Re-cycling the Roads
San Francisco, April 20, 2011 — Speaking over a backdrop of blaring rush-hour car horns in downtown San Francisco, a panel of experts met to discuss bicycle culture and policy in the U.S. and China before a diverse crowd of cyclists, environmentalists, and members of the Asia Society, San Francisco Bicycle Coalition, and the Sierra Club. Yan Xing of the UC Davis Institute of Transportation Studies, Timothy Pampandreou of the San Francisco Municipal Transit Agency, urban planning consultant Colin Hughes, and David Chiu of the San Francisco Board of Supervisors discussed common goals and challenges in the two countries as they work to promote urban bicycle use as part of a sustainable, multi-modal transportation strategy.
Even as the economy and car ownership have both been booming in China, an impressive 45% of local trips are still made by bike. However, China’s major urban centers are beset by ever-growing challenges of traffic congestion, air pollution, and safety on the streets.
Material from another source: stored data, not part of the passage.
Definition put_config (v : bool) (x : mm_jpeg_job_session_t) : mm_jpeg_job_session_t :=
  {| client_hdl := client_hdl x; jobId := jobId x; sessionId := sessionId x; params :=
     params x; dec_params := dec_params x; s_job := s_job x; s_decode_job := s_decode_job x;
     jpeg_obj := jpeg_obj x; job_status := job_status x; state_change_pending :=
     state_change_pending x; error_flag := error_flag x; abort_state := abort_state x;
     omx_handle := omx_handle x; p_in_omx_buf := p_in_omx_buf x; p_in_omx_thumb_buf :=
     p_in_omx_thumb_buf x; p_out_omx_buf := p_out_omx_buf x; inputPort := inputPort x;
     outputPort := outputPort x; inputTmbPort := inputTmbPort x; exif_info_local :=
     exif_info_local x; exif_count_local := exif_count_local x; ebd_count := ebd_count x;
     fbd_count := fbd_count x; active := active x; config := v; job_hist := job_hist x;
     encoding := encoding x; work_buffer := work_buffer x; omxEvent := omxEvent x;
     event_pending := event_pending x |}.

Definition put_job_hist (v : Z) (x : mm_jpeg_job_session_t) : mm_jpeg_job_session_t :=
  {| client_hdl := client_hdl x; jobId := jobId x; sessionId := sessionId x; params :=
     params x; dec_params := dec_params x; s_job := s_job x; s_decode_job := s_decode_job x;
     jpeg_obj := jpeg_obj x; job_status := job_status x; state_change_pending :=
     state_change_pending x; error_flag := error_flag x; abort_state := abort_state x;
     omx_handle := omx_handle x; p_in_omx_buf := p_in_omx_buf x; p_in_omx_thumb_buf :=
     p_in_omx_thumb_buf x; p_out_omx_buf := p_out_omx_buf x; inputPort := inputPort x;
     outputPort := outputPort x; inputTmbPort := inputTmbPort x; exif_info_local :=
     exif_info_local x; exif_count_local := exif_count_local x; ebd_count := ebd_count x;
     fbd_count := fbd_count x; active := active x; config := config x; job_hist := v;
     encoding := encoding x; work_buffer := work_buffer x; omxEvent := omxEvent x;
     event_pending := event_pending x |}.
One of the biggest challenges today is the surging popularity of the automobile, as China pursues its own version of the California Dream. As Yan Xing observed, “As China continues through the modernizing process, there is more excitement in trying to turn two wheels into four.”
But don’t count China out. One surprising success story is the sprawling megacity of Guangzhou, which is working to bring China’s historical reliance on bikes into an urban present. As Colin Hughes points out, “in China, the past and the future are never that far apart.”
Hughes is optimistic after working directly with the Mayor of Guangzhou to build a 15-mile bike lane, extensive bike sharing program, and multi-tiered bike parking. Just one year into the project, the results are impressive: a 50 percent increase in bike use and a reduction of annual CO2 emissions by 1,500 tons. Panelists agreed that Guangzhou is a ringing endorsement of the old adage “if you build it they will come.”
Turning the focus toward San Francisco, City Supervisor and avid cyclist David Chiu stated that the main challenges are policy and public awareness. Ironically, the California Environmental Quality Act, passed in 1970 to protect the environment, was hijacked by special interests to block bike lanes and related projects in San Francisco for years, despite the obvious environmental gains these projects promised. “Extensive public education and outreach” still needs to be a priority, Chiu said.
San Francisco still has a ways to go before it matches Amsterdam – or up–and-coming cities like Guangzhou – as a bicycle and public transit haven. Supervisor Chiu was even late to the event after his car got stuck in traffic!